Yeah, I'd go with Chuck's suggestion of an isolation transformer. You can get smallish ones sorta cheap, it's common to need one to go from one phase of 240V or 480V delta to 120V or 120-0-120 split phase (center tapped secondary). They're often reconnectable/multitap or carry multiple ratings, so you might end up with e.g. a 480V/240V primary and center tapped 240V/120V secondary, which would do the same job. Shipping will undoubtedly be the big cost.

If it were me, and the big HP UPS is efficient enough to make running it practical (old ones often aren't worth running), I'd probably just get a 240V PDU and make sure I had 240V-capable supplies in the servers in that rack. There are PDUs that use a different IEC plug on the pigtail, which makes getting 120V-only equipment mixed up harder to do.
 
Many power supplies are designed to run from 120 or 240. They often have a jumper inside for that purpose. You have to realize that they sell units to other countries as well. These jumpers are often not brought out to switches as most don't like being connected to the wrong voltage. Before going to the trouble of using transformers on units, you might take a look under the covers. It might void warranties as well.
Dwight
 
The NEC differentiates thusly:
Grounded conductor: the current-carrying conductor of a circuit that is bonded to the grounding conductor at the service disconnecting means or by the system bonding jumper of a separately-derived system ( this might or might not be a neutral);
Grounding conductor: the non-current-carrying conductor of a circuit that is bonded to the grounding electrode(s).

Bonded is a technical term in this context. This wheel has already been invented and these terms are the terms used by electricians anywhere the National Electrical Code is used by the authority having jurisdiction. No need to reinvent this wheel.
 
When dealing with electrical (not electronic) systems, "ground" to me means just that--something that is normalized to earth potential (if that makes sense). "Neutral" is a current-carrying conductor that may have a relationship to ground.

In electronics equipment, the term "ground" need only relate to an electrical common path.
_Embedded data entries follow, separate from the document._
Definition core_v1_PodTemplate : OpenAPIDefinition :=
  object_of "PodTemplate describes a template for creating copies of a predefined pod." [
    ("kind", described "Kind is a string value representing the REST resource this object represents. Servers may infer this from the endpoint the client submits requests to. Cannot be updated. In CamelCase. More info: https://git.k8s.io/community/contributors/devel/api-conventions.md#types-kinds"
       (leaf "string" ""));
    ("apiVersion", described "APIVersion defines the versioned schema of this representation of an object. Servers should convert recognized schemas to the latest internal value, and may reject unrecognized values. More info: https://git.k8s.io/community/contributors/devel/api-conventions.md#resources"
       (leaf "string" ""));
    ("metadata", described "Standard object's metadata. More info: https://git.k8s.io/community/contributors/devel/api-conventions.md#metadata"
       (ref_to (meta "ObjectMeta")));
    ("template", described "Template defines the pods that will be created from this pod template. https://git.k8s.io/community/contributors/devel/api-conventions.md#spec-and-status"
       (ref_to (core "PodTemplateSpec")))
  ] []
    [core "PodTemplateSpec"; meta "ObjectMeta"].

Definition core_v1_PodTemplateList : OpenAPIDefinition :=
  object_of "PodTemplateList is a list of PodTemplates." [
    ("kind", described "Kind is a string value representing the REST resource this object represents. Servers may infer this from the endpoint the client submits requests to. Cannot be updated. In CamelCase. More info: https://git.k8s.io/community/contributors/devel/api-conventions.md#types-kinds"
       (leaf "string" ""));
    ("apiVersion", described "APIVersion defines the versioned schema of this representation of an object. Servers should convert recognized schemas to the latest internal value, and may reject unrecognized values. More info: https://git.k8s.io/community/contributors/devel/api-conventions.md#resources"
       (leaf "string" ""));
    ("metadata", described "Standard list metadata. More info: https://git.k8s.io/community/contributors/devel/api-conventions.md#types-kinds"
       (ref_to (meta "ListMeta")));
    ("items", described "List of pod templates"
       (array_of (ref_to (core "PodTemplate"))))
  ] ["items"]
    [core "PodTemplate"; meta "ListMeta"].

Definition core_v1_PodTemplateSpec : OpenAPIDefinition :=
  object_of "PodTemplateSpec describes the data a pod should have when created from a template" [
    ("metadata", described "Standard object's metadata. More info: https://git.k8s.io/community/contributors/devel/api-conventions.md#metadata"
       (ref_to (meta "ObjectMeta")));
    ("spec", described "Specification of the desired behavior of the pod. More info: https://git.k8s.io/community/contributors/devel/api-conventions.md#spec-and-status"
       (ref_to (core "PodSpec")))
  ] []
    [core "PodSpec"; meta "ObjectMeta"].

Definition core_v1_PortworxVolumeSource : OpenAPIDefinition :=
  object_of "PortworxVolumeSource represents a Portworx volume resource." [
    ("volumeID", described "VolumeID uniquely identifies a Portworx volume"
       (leaf "string" ""));
    ("fsType", described ("FSType represents the filesystem type to mount Must be a filesystem type supported by the host operating system. Ex. " +:+ dq +:+ "ext4" +:+ dq +:+ ", " +:+ dq +:+ "xfs" +:+ dq +:+ ". Implicitly inferred to be " +:+ dq +:+ "ext4" +:+ dq +:+ " if unspecified.")
       (leaf "string" ""));
    ("readOnly", described "Defaults to false (read/write). ReadOnly here will force the ReadOnly setting in VolumeMounts."
       (leaf "boolean" ""))
  ] ["volumeID"]
    [].

Definition core_v1_PreferAvoidPodsEntry : OpenAPIDefinition :=
  object_of "Describes a class of pods that should avoid this node." [
    ("podSignature", described "The class of pods."
       (ref_to (core "PodSignature")));
    ("evictionTime", described "Time at which this entry was added to the list."
       (ref_to (meta "Time")));
    ("reason", described "(brief) reason why this entry was added to the list."
       (leaf "string" ""));
    ("message", described "Human readable message indicating why this entry was added to the list."
       (leaf "string" ""))
  ] ["podSignature"]
    [core "PodSignature"; meta "Time"].

Definition core_v1_PreferredSchedulingTerm : OpenAPIDefinition :=
  object_of "An empty preferred scheduling term matches all objects with implicit weight 0 (i.e. it's a no-op). A null preferred scheduling term matches no objects (i.e. is also a no-op)." [
    ("weight", described "Weight associated with matching the corresponding nodeSelectorTerm, in the range 1-100."
       (leaf "integer" "int32"));
    ("preference", described "A node selector term, associated with the corresponding weight."
       (ref_to (core "NodeSelectorTerm")))
  ] ["weight"; "preference"]
    [core "NodeSelectorTerm"].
There's no particular requirement for safety, nor connection to a case, although both may be observed.

There are at least three schematic symbols:

owJIM.jpg


which are variously abused. I agree that the terminology is confusing at best.
 
I read this thread and I think to myself someone is gonna fry themselves or a piece of equipment or make very large capacitors go boom. Please don’t f around with 120 v. AC is just not safe. AC kills people.
 
240V (what we're dealing with here, not 120V) usually won't kill you. But it sure will knock some sense into you if you're irresponsible.

765kV is perfectly safe if you are responsible.